Fossil evidence of zygomycetous fungi and their interactions with other organisms is rare. Not even the famous Rhynie chert has produced conclusive evidence of them (Krings et al., 2013a). The oldest bona fide fossils of zygomycetous fungi come from the Lower Pennsylvanian of England (~319 Ma) and occur in the form of several types of structurally preserved reproductive units interpreted as zygosporangia with attached gametangia (Krings and Taylor, 2012a, 2012b; Krings et al., 2013b). These fossils all have been discovered within the confines of plant parts, such as ovules and degraded wood. This is unusual since most modern zygomycetes produce zygospores aerially, on or in the soil, or on organic debris (Benny et al., 2001). As to whether the occurrence within plant parts reflects some life history strategy of Carboniferous zygomycetous fungi, perhaps plant parasitism, cannot be determined.
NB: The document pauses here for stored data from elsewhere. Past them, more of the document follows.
(** ** The scenarios of section 8 of the specification *)

(** A solves [p1] at 10; B is rejected once and then solves [p1] at 15.
    After FLUSH the order is A, B with penalties 10 and 35. *)
Example scenario_flush :
  let s := fst (run ICPCSystem_init
                  [ADD_TEAM "A"; ADD_TEAM "B";
                   SUBMIT "A" "p1" "Accepted" 10;
                   SUBMIT "B" "p1" "Wrong_Answer" 5;
                   SUBMIT "B" "p1" "Accepted" 15;
                   FLUSH]) in
  team_order s = ["A"; "B"] ∧
  solved_problems (teams_at (teams s) "A") = 1 ∧
  penalty_time (teams_at (teams s) "A") = 10 ∧
  solved_problems (teams_at (teams s) "B") = 1 ∧
  penalty_time (teams_at (teams s) "B") = 35.
Proof. vm_compute. repeat split; reflexivity. Qed.

(** The rank of a team is the same before and after SCROLL when no
    change was pending; only the warning goes away. *)
Example scenario_rank_after_scroll :
  snd (run ICPCSystem_init
         [ADD_TEAM "A"; ADD_TEAM "B"; FLUSH; FREEZE;
          QUERY_RANKING "B"; SCROLL; QUERY_RANKING "B"]) =
    [Text "[Info]Add successfully.\n";
     Text "[Info]Add successfully.\n";
     Text "[Info]Flush scoreboard.\n";
     Text "[Info]Freeze scoreboard.\n";
     Text "[Warning]Scoreboard is frozen. The ranking may be inaccurate until it were scrolled.\n";
     RankingLine "B" 2;
     Text "[Info]Scroll scoreboard.\n";
     ScoreLine "A" 1 0 0;
     ScoreLine "B" 2 0 0;
     RankingLine "B" 2].
Proof. vm_compute. reflexivity. Qed.

(** * Further properties of the code *)

(** ** Where a team record comes from *)

Lemma add_team_new (s : ICPCSystem) (n : string) :
  teams s !! n = None →
  add_team s n =
    ({| duration_time := duration_time s;
        is_frozen := is_frozen s;
        teams := <[n := Team_new n]> (teams s);
        team_order := team_order s ++ [n];
        all_submissions := all_submissions s |},
     [Text "[Info]Add successfully.\n"]).
Proof. intros H. unfold add_team. rewrite H. reflexivity. Qed.

(** Every record of the next state is a record of this state, possibly
    updated by a SUBMIT for its team, or the record of a new team. *)
Lemma dispatch_team_origin
    (s : ICPCSystem) (c : command) (k : string) (t' : Team) :
  system_inv s → teams (fst (dispatch s c)) !! k = Some t' →
  (∃ t, teams s !! k = Some t ∧
        (t' = t ∨
         ∃ p st tm, c = SUBMIT k p st tm ∧
                    t' = update_team_stats t (Build_Submission k p st tm))) ∨
  (teams s !! k = None ∧ c = ADD_TEAM k ∧ t' = Team_new k).
Proof.
  intros Hs Hk'. destruct (teams s !! k) as [t|] eqn:Hk.
  - left. exists t. split; [reflexivity|].
    destruct (dispatch_team s c k t Hs Hk) as [H|(p & st & tm & Hc & H)].
    + left. congruence.
    + right. exists p, st, tm. split; [exact Hc|]. congruence.
  - right. split; [reflexivity|].
    destruct c as [d|n|n p st tm| | | |n|n p st|]; cbn [dispatch] in Hk'.
    + simpl in Hk'. congruence.
    + destruct (teams s !! n) as [t0|] eqn:E.
      * rewrite add_team_duplicate in Hk' by eauto. simpl in Hk'. congruence.
      * rewrite add_team_new in Hk' by assumption. simpl in Hk'.
        destruct (decide (n = k)) as [->|Hne].
        -- rewrite lookup_insert_eq in Hk'. split; congruence.
        -- rewrite lookup_insert_ne in Hk' by assumption. congruence.
    + destruct (teams s !! n) as [t0|] eqn:E.
      * rewrite (submit_registered _ _ _ _ _ _ E) in Hk'. simpl in Hk'.
        rewrite lookup_insert_ne in Hk' by congruence. congruence.
      * rewrite submit_unknown in Hk' by assumption. simpl in Hk'. congruence.
    + unfold flush_scoreboard in Hk'. cbn [fst] in Hk'.
      rewrite update_scoreboard_teams in Hk' by assumption. congruence.
    + unfold freeze in Hk'. destruct (is_frozen s); simpl in Hk'; congruence.
    + destruct (is_frozen s) eqn:Hfr.
      * rewrite scroll_frozen in Hk' by assumption. simpl in Hk'. congruence.
      * rewrite scroll_not_frozen in Hk' by assumption. simpl in Hk'. congruence.
    + unfold query_ranking in Hk'. destruct (teams s !! n); simpl in Hk'; congruence.
    + unfold query_submission in Hk'. destruct (teams s !! n); simpl in Hk'; congruence.
    + simpl in Hk'. congruence.
Qed.

(** A property of team records that new teams have and that
    [update_team_stats] keeps for the submissions of the team holds of
    every record in every reachable state. *)
Lemma reachable_team_ind (Q : string → Team → Prop) :
  (∀ k, Q k (Team_new k)) →
  (∀ k t p st tm, Q k t → Q k (update_team_stats t (Build_Submission k p st tm))) →
  ∀ s, reachable s → ∀ k t, teams s !! k = Some t → Q k t.
Proof.
  intros Hnew Hupd s Hreach.
  induction Hreach as [|s c Hreach IH]; intros k t Hk.
  - simpl in Hk. rewrite lookup_empty in Hk. discriminate.
  - destruct (dispatch_team_origin s c k t (reachable_inv s Hreach) Hk)
      as [(t0 & Ht0 & [->|(p & st & tm & _ & ->)])|(_ & _ & ->)].
    + apply IH. exact Ht0.
    + apply Hupd, IH. exact Ht0.
    + apply Hnew.
Qed.

(** ** The statistics as functions of the history *)

Lemma Exists_rev {A} (P : A → Prop) (l : list A) :
  Exists P (rev l) ↔ Exists P l.
Proof.
  rewrite !Exists_exists. split; intros (x & Hx & HP); exists x; split; auto.
  - apply list_elem_of_In. apply in_rev. apply list_elem_of_In. exact Hx.
  - apply list_elem_of_In. apply -> in_rev. apply list_elem_of_In. exact Hx.
Qed.

Lemma filter_rev_length {A} (P : A → Prop) `{∀ x, Decision (P x)} (l : list A) :
  length (filter P (rev l)) = length (filter P l).
Proof.
  induction l as [|x l IH]; simpl; [reflexivity|].
  rewrite filter_app, length_app, IH, filter_cons, (filter_cons _ x l).
  destruct (decide (P x)); simpl; lia.
Qed.

Lemma sum_Z_cons (x : Z) (l : list Z) : sum_Z (x :: l) = x + sum_Z l.
Proof. reflexivity. Qed.
(** X18: updating a patient checks the identity first and then that
    both [name] and [contact] are present: for an object body, an
    identity that is not a positive number is answered 400 "Invalid
    PatientId" whatever the fields are, and with a valid identity a falsy
    [name] or [contact] is answered 400 "Name and contact are required";
    in both cases nothing reaches the storage layer. *)
Theorem update_patient_check_order
  (params_id : string) (fields : list (string * jsval)) (w : World) :
  (invalid_id (parseInt10 params_id) = true ->
   put_patient params_id (Obj fields) w
   = (inr (Sent 400 (message "Invalid PatientId")), w))
  /\ (invalid_id (parseInt10 params_id) = false ->
      truthy (lookup "name" fields) = false
      \/ truthy (lookup "contact" fields) = false ->
      put_patient params_id (Obj fields) w
      = (inr (Sent 400 (message "Name and contact are required")), w)).
Proof.
  split.
  - intros H. unfold put_patient, try_catch, bind. cbn [destructure ret].
    now rewrite H.
  - intros H Hf. unfold put_patient, try_catch, bind. cbn [destructure ret get].
    rewrite H.
    assert (E : negb (truthy (lookup "name" fields))
                || negb (truthy (lookup "contact" fields)) = true)
      by (destruct Hf as [-> | ->]; cbn; auto using orb_true_r).
    now rewrite E.
Qed.

(** X18 at a non-numeric identity with complete fields, and a valid
    identity with an empty contact. *)
Lemma update_patient_check_order_witness :
  put_patient "abc" (Obj [("name", Str "Ann"); ("contact", Str "555")]) fresh
  = (inr (Sent 400 (message "Invalid PatientId")), fresh)
  /\ put_patient "1" (Obj [("name", Str "Ann"); ("contact", Str EmptyString)]) fresh
     = (inr (Sent 400 (message "Name and contact are required")), fresh).
Proof.
  destruct (update_patient_check_order "abc"
              [("name", Str "Ann"); ("contact", Str "555")] fresh) as [H1 _].
  destruct (update_patient_check_order "1"
              [("name", Str "Ann"); ("contact", Str EmptyString)] fresh) as [_ H2].
  split.
  - apply H1. reflexivity.
  - apply H2; [reflexivity|right; reflexivity].
Defined.



(* ================================================================== *)
(** ** Identities that are not numbers, and values read back *)

Section Unchecked.

Variable params_id : string.
Variable w : World.

Lemma get_appointment_refused :
  parseInt10 params_id = None ->
  accepts 1 (faults w) = true ->
  get_appointment params_id w
  = (inl (DbError "Unknown column 'NaN' in 'where clause'"), after_call w).
Proof.
  intros Hp Ha. unfold get_appointment. rewrite Hp.
  now rewrite (bind_raises _ _ _ _ _ (select_appointment_refused w Ha)).
Qed.

Lemma delete_appointment_refused :
  parseInt10 params_id = None ->
  accepts 1 (faults w) = true ->
  delete_appointment params_id w
  = (inl (DbError "Unknown column 'NaN' in 'where clause'"), after_call w).
Proof.
  intros Hp Ha. unfold delete_appointment, Sql.delete_appointment. rewrite Hp.
  match goal with
  | |- bind (checked_call ?r ?q) _ _ = _ =>
      pose proof (checked_call_refused r q _ w eq_refl Ha) as E
  end.
  now rewrite (bind_raises _ _ _ _ _ E).
Qed.

(** A submitted time the validator rejects, the date having passed. *)
Lemma update_rejects_time body appt rest :
  accepts 1 (faults w) = true ->
  rows_with_id (db w) (parseInt10 params_id) = appt :: rest ->
  passes_update_check isValidDate (field "AppointmentDate" body) ->
  truthy (field "AppointmentTime" body) = true ->
  isValidTime (field "AppointmentTime" body) = inr false ->
  put_appointment params_id body w
  = (inr (Sent 400 (message time_message)), after_call w).
Proof.
  intros Ha Hlive Hd Ht Hv.
  destruct (select_appointment_answered (parseInt10 params_id) 0 w
              (selects_a_number _ _ _ _ Hlive) Ha) as [E _].
  unfold put_appointment.
  rewrite (bind_returns _ _ _ _ _ E), Hlive.
  fold (field "AppointmentDate" body). fold (field "AppointmentTime" body).
  rewrite (bind_returns _ _ _ _ _ (check_passed _ _ _ Hd)).
  unfold bind at 1, submitted_and_invalid. rewrite Ht.
  unfold bind, lift. now rewrite Hv.
Qed.

End Unchecked.

(** X20: an identity that is not a number. The appointment routes hand
    it to the server as NaN: the statement is refused, and fetch, update
    and delete raise, answering nothing and leaving the tables as they
    were; the patient routes answer 400 "Invalid PatientId" on the same
    identity without a storage call. *)
Theorem nonnumeric_identity (params_id : string) (body : jsval) (w : World) :
  parseInt10 params_id = None ->
  accepts 1 (faults w) = true ->
  let refused := (inl (DbError "Unknown column 'NaN' in 'where clause'")
                  : error + response, after_call w) in
  get_appointment params_id w = refused
  /\ put_appointment params_id body w = refused
  /\ delete_appointment params_id w = refused
  /\ db (after_call w) = db w
  /\ get_patient params_id w = (inr (Sent 400 (message "Invalid PatientId")), w)
  /\ delete_patient params_id w = (inr (Sent 400 (message "Invalid PatientId")), w).
Proof.
  intros Hp Ha. cbv zeta.
  split; [now apply get_appointment_refused|].
  split; [now apply update_refused|].
  split; [now apply delete_appointment_refused|].
  split; [reflexivity|].
  unfold get_patient, delete_patient, try_catch. rewrite Hp. split; reflexivity.
Qed.
(** X10.  Dispatch followed by a matching reply is a round trip on the
    table.  If no older pending request matches the reply, and the reply
    comes from the action's bot in the chosen group, not after
    [expire_at], addressed to the bot when the policy is ["@"], then the
    handler stops the event, the table is again what it was before the
    dispatch, and the text of the reply, behind the result marker, is sent
    to the group the request came from. *)
Theorem reply_round_trip (st : State) (req : MessageEvent)
        (action_desc : str) (now_rl now_exp : time) (pick : nat) (rid : str)
        (st1 : State) (action : Action.t) (ev : MessageEvent)
        (clock : nat -> time)
        (Hfresh : dict_mem rid (pending_requests st) = false)
        (Hdispatched :
           use_bot_action st req action_desc now_rl now_exp pick rid
           = (st1, Dispatched rid))
        (Hfind : find_action action_desc (actions st) = Some action)
        (Hothers : first_match ev clock 0 (pending_requests st) = None)
        (Hsender : get_sender_id ev = PyInt (Action.bot_id action))
        (Hgroup : get_group_id ev
                  = PyInt (random_choice pick (Action.groups action)))
        (Hintime : clock (List.length (pending_requests st))
                   <= now_exp + inject_Z (Action.timeout action))
        (Hat : Action.return_mode action = lit "@" -> is_at_me ev = true) :
  snd (on_all_message st1 ev clock) = true
  /\ pending_requests (fst (on_all_message st1 ev clock))
     = pending_requests st
  /\ outbox (fst (on_all_message st1 ev clock))
     = outbox st1 ++ [{| dest := get_group_id req;
                         body := result_marker ++ message_text ev;
                         origin := FromMatcher rid |}]
  /\ tasks (fst (on_all_message st1 ev clock)) = tasks st1.
Proof.
  destruct (use_bot_action_dispatched _ _ _ _ _ _ _ _ _ Hdispatched)
    as (action' & info & _ & _ & Hfind' & _ & Hinfo & Hp & _ & _).
  assert (action' = action) by congruence. subst action'.
  apply dict_mem_false in Hfresh.
  assert (Hm : first_match ev clock 0 (pending_requests st1) = Some (rid, info)).
  { rewrite Hp, dict_set_fresh by exact Hfresh.
    rewrite first_match_app_none by exact Hothers. simpl.
    assert (E : entry_matches ev (clock (List.length (pending_requests st)))
                              info = true).
    { apply entry_matches_spec. subst info. simpl. auto. }
    now rewrite E. }
  unfold on_all_message. rewrite Hm. simpl.
  split; [reflexivity|]. split.
  { rewrite Hp, dict_set_fresh by exact Hfresh.
    now apply dict_remove_snoc_fresh. }
  split; [now subst info|reflexivity].
Qed.

(** ** What a schedule never does *)

(** X11.  No step takes back or alters a call of [send_group_message]:
    after any schedule the outbox is the earlier outbox followed by the new
    sends, and there is at most one new send per step. *)
Theorem outbox_only_grows (evs : list Event) (st st' : State)
        (Hrun : run st evs = Some st') :
  exists sent,
    outbox st' = outbox st ++ sent
    /\ (List.length sent <= List.length evs)%nat.
Proof.
  revert st Hrun. induction evs as [|e evs IH]; intros st Hrun; simpl in Hrun.
  - injection Hrun as <-. exists []. rewrite app_nil_r. auto.
  - destruct (exec st e) as [s1|] eqn:E; [|discriminate].
    destruct (IH s1 Hrun) as (sent & Ho & Hlen).
    assert (Hstep : exists one, outbox s1 = outbox st ++ one
                                /\ (List.length one <= 1)%nat).
    { destruct (exec_effect _ _ _ E) as (_ & H).
      destruct e as [ev desc now_rl now_exp pick r|r|r now|r|ev clock|].
      - destruct H as [(_ & H & _)|(i & s & _ & _ & _ & H & _)].
        + exists []. rewrite app_nil_r. split; [exact H|simpl; lia].
        + exists [s]. split; [exact H|simpl; lia].
      - destruct H as (_ & H & _). exists []. rewrite app_nil_r. split; [exact H|simpl; lia].
      - destruct H as (_ & H & _). exists []. rewrite app_nil_r. split; [exact H|simpl; lia].
      - destruct H as (l1 & l2 & i & d & _ & _ & H).
        destruct (dict_mem r (pending_requests st)); destruct H as (_ & H).
        + eexists [_]. split; [exact H|simpl; lia].
        + exists []. rewrite app_nil_r. split; [exact H|simpl; lia].
      - destruct H as (_ & H).
        destruct (first_match ev clock 0 (pending_requests st)) as [[r i]|];
          destruct H as (_ & H).
        + eexists [_]. split; [exact H|simpl; lia].
        + exists []. rewrite app_nil_r. split; [exact H|simpl; lia].
      - destruct H as (_ & H & _). exists []. rewrite app_nil_r. split; [exact H|simpl; lia]. }
    destruct Hstep as (one & Ho1 & Hlen1).
    exists (one ++ sent). rewrite Ho, Ho1, app_assoc.
    split; [reflexivity|]. rewrite length_app. simpl. lia.
Qed.

Lemma use_bot_action_config (st : State) (ev : MessageEvent)
      (action_desc : str) (now_rl now_exp : time) (pick : nat) (rid : str) :
  let st1 := fst (use_bot_action st ev action_desc now_rl now_exp pick rid) in
  actions st1 = actions st
  /\ rate_per_minute st1 = rate_per_minute st
  /\ timeout_message st1 = timeout_message st
  /\ unreachable_message st1 = unreachable_message st.
Proof.
  unfold use_bot_action.
  pose proof (rate_limited_frame now_rl st) as F. cbv zeta in F.
  pose proof (rate_limited_rate now_rl st) as R.
  destruct (_rate_limited now_rl st) as [limited s1]. simpl in F, R.
  destruct F as (Ha & _ & _ & _ & Hu & Ht).
  destruct limited; simpl; [auto|].
  destruct (find_action action_desc (actions s1)) as [a|]; simpl; [|auto].
  destruct (Action.groups a); simpl; auto.
Qed.

Lemma exec_config (st : State) (e : Event) (st' : State) :
  exec st e = Some st' ->
  actions st' = actions st
  /\ rate_per_minute st' = rate_per_minute st
  /\ timeout_message st' = timeout_message st
  /\ unreachable_message st' = unreachable_message st.
Proof.
  destruct e as [ev desc now_rl now_exp pick r|r|r now|r|ev clock|]; simpl.
  - intros [= <-]. apply use_bot_action_config.
  - destruct (take_task _ _) as [[t rest]|]; [|discriminate].
    intros [= <-]. simpl. auto.
  - destruct (take_task _ _) as [[t rest]|]; [|discriminate].
    destruct (_wait_timeout_start r now (set_tasks rest st)) as [[i d]|];
      intros [= <-]; simpl; auto.
  - destruct (take_task _ _) as [[[| |r' i d] rest]|]; try discriminate.
    intros [= <-]. unfold _wait_timeout_wake. simpl.
    destruct (dict_mem r (pending_requests st)); simpl; auto.
  - intros [= <-]. unfold on_all_message.
    destruct (first_match ev clock 0 (pending_requests st)) as [[r i]|];
      simpl; auto.
  - intros [= <-]. simpl. auto.
Qed.

(** X12.  The action catalog, the rate, and the two configured messages
    are fixed at construction: no schedule of dispatches, replies,
    watchdog steps and teardown changes them. *)
Theorem configuration_is_immutable (evs : list Event) (st st' : State)
        (Hrun : run st evs = Some st') :
  actions st' = actions st
  /\ rate_per_minute st' = rate_per_minute st
  /\ timeout_message st' = timeout_message st
  /\ unreachable_message st' = unreachable_message st.
Proof.
  revert st Hrun. induction evs as [|e evs IH]; intros st Hrun; simpl in Hrun.
  - injection Hrun as <-. auto.
  - destruct (exec st e) as [s1|] eqn:E; [|discriminate].
    destruct (IH s1 Hrun) as (Ha & Hr & Ht & Hu).
    destruct (exec_config _ _ _ E) as (Ha1 & Hr1 & Ht1 & Hu1).
    repeat split; congruence.
Qed.

(** ** Dispatcher and watchdog together *)

Lemma filter_nil_all {A : Type} (p : A -> bool) (l : list A) :
  filter p l = [] -> forall x, In x l -> p x = false.
Proof.
  induction l as [|y l IH]; simpl; [tauto|].
  destruct (p y) eqn:E; [discriminate|].
  intros H x [<-|Hin]; auto.
Qed.

Lemma take_task_last (p : Task -> bool) (l : list Task) (x : Task) :
  (forall t, In t l -> p t = false) -> p x = true ->
  take_task p (l ++ [x]) = Some (x, l).
Proof.
  intros Hl Hx. induction l as [|t l IH]; simpl.
  - now rewrite Hx.
  - rewrite (Hl t (or_introl eq_refl)). rewrite IH; [reflexivity|].
    intros t' Ht'. apply Hl. now right.
Qed.

Lemma no_task_of (rid : str) (st : State) :
  tasks_of rid st = [] ->
  (forall t, In t (tasks st) -> task_eqb (Dispatching rid) t = false)
  /\ (forall t, In t (tasks st) -> task_eqb (WatchdogCreated rid) t = false)
  /\ (forall t, In t (tasks st) -> is_sleeping rid t = false).
Proof.
  intro Hnone.
  pose proof (filter_nil_all _ _ Hnone) as Hall. simpl in Hall.
  repeat split; intros t Hin; specialize (Hall t Hin);
    destruct t as [r|r|r i d]; simpl in *; auto.
Qed.

(** X13.  A request that gets no reply times out cleanly.  After a
    successful dispatch under a fresh identifier, letting the send return,
    the watchdog start (at any clock reading) and wake is always possible;
    it sends the configured timeout message to the group the request came
    from, and leaves the table and the suspended coroutines exactly as
    they were before the dispatch. *)
Theorem unanswered_request_times_out (st : State) (req : MessageEvent)
        (action_desc : str) (now_rl now_exp : time) (pick : nat) (rid : str)
        (st1 : State) (now : time)
        (Hfresh : dict_mem rid (pending_requests st) = false)
        (Hidle : tasks_of rid st = [])
        (Hdispatched :
           use_bot_action st req action_desc now_rl now_exp pick rid
           = (st1, Dispatched rid)) :
  exists st',
    run st1 [SendReturned rid; WatchdogStarts rid now; WatchdogWakes rid]
    = Some st'
    /\ pending_requests st' = pending_requests st
    /\ outbox st'
       = outbox st1 ++ [{| dest := get_group_id req;
                           body := timeout_message st;
                           origin := FromWatchdog rid |}]
    /\ tasks st' = tasks st.
Proof.
  destruct (use_bot_action_dispatched _ _ _ _ _ _ _ _ _ Hdispatched)
    as (action & info & _ & _ & _ & _ & Hinfo & Hp & _ & Ht).
  assert (Hsrc : Pending.source_group info = get_group_id req)
    by now subst info.
  assert (Htm : timeout_message st1 = timeout_message st).
  { pose proof (use_bot_action_config st req action_desc now_rl now_exp
                                      pick rid) as C.
    cbv zeta in C. rewrite Hdispatched in C. simpl in C. tauto. }
  apply dict_mem_false in Hfresh.
  destruct (no_task_of _ _ Hidle) as (Hd & Hc & Hs).
  cbn [run exec].
  rewrite Ht, (take_task_last (task_eqb (Dispatching rid)) (tasks st)
                (Dispatching rid) Hd (str_eqb_refl rid)).
  cbn [create_watchdog set_tasks tasks].
  rewrite (take_task_last (task_eqb (WatchdogCreated rid)) (tasks st)
             (WatchdogCreated rid) Hc (str_eqb_refl rid)).
  unfold _wait_timeout_start.
  cbn [create_watchdog set_tasks pending_requests].
  rewrite Hp, dict_get_set_same. cbn [set_tasks tasks].
  rewrite (take_task_last (is_sleeping rid) (tasks st)
             (WatchdogSleeping rid info
                (max0 (Pending.expire_at info - now)))
             Hs (str_eqb_refl rid)).
  unfold _wait_timeout_wake.
  cbn [create_watchdog set_tasks pending_requests].
  unfold dict_mem. rewrite Hp, dict_get_set_same.
  eexists. split; [reflexivity|]. simpl.
  rewrite Hsrc, Htm. split; [|auto].
  rewrite dict_set_fresh by exact Hfresh.
  now apply dict_remove_snoc_fresh.
Qed.

Lemma max0_mono (x y : Q) : x <= y -> max0 x <= max0 y.
Proof.
  intro H. unfold max0.
  destruct (Qltb 0 x) eqn:Ex; destruct (Qltb 0 y) eqn:Ey;
    try apply Qltb_lt in Ex; try apply Qltb_lt in Ey;
    try apply Qltb_ge in Ex; try apply Qltb_ge in Ey; lra.
Qed.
There are a few reports of putative parasitic zygomycetous fungi preserved in amber. For example, aseptate hyphae that resemble the assimilative hyphae of certain modern nematophagous zygomycetes occur in Miocene amber fossils of nematodes from Mexico (~20 Ma) (Fig. 1L; Jansson and Poinar, 1986). Another example is present in Cretaceous amber from Spain (~120 Ma) (Speranza et al., 2010), and occurs in the form of a thrip containing hyphae and reproductive structures similar to those seen in certain extant zygomycetes. Moreover, Poinar and Thomas (1982) describe an entomophthoralean fungus from a termite preserved in amber from the Miocene Dominican Republic (~18 Ma). The body of the animal is covered with a white mat composed of closely appressed (Fig. 1M), supposedly coenocytic hyphae. A layer of conidia lines the surface of the mycelial covering. Some of the conidia are budding and a number of smaller conidia (secondary conidia) are present in the amber close to the mycelial covering.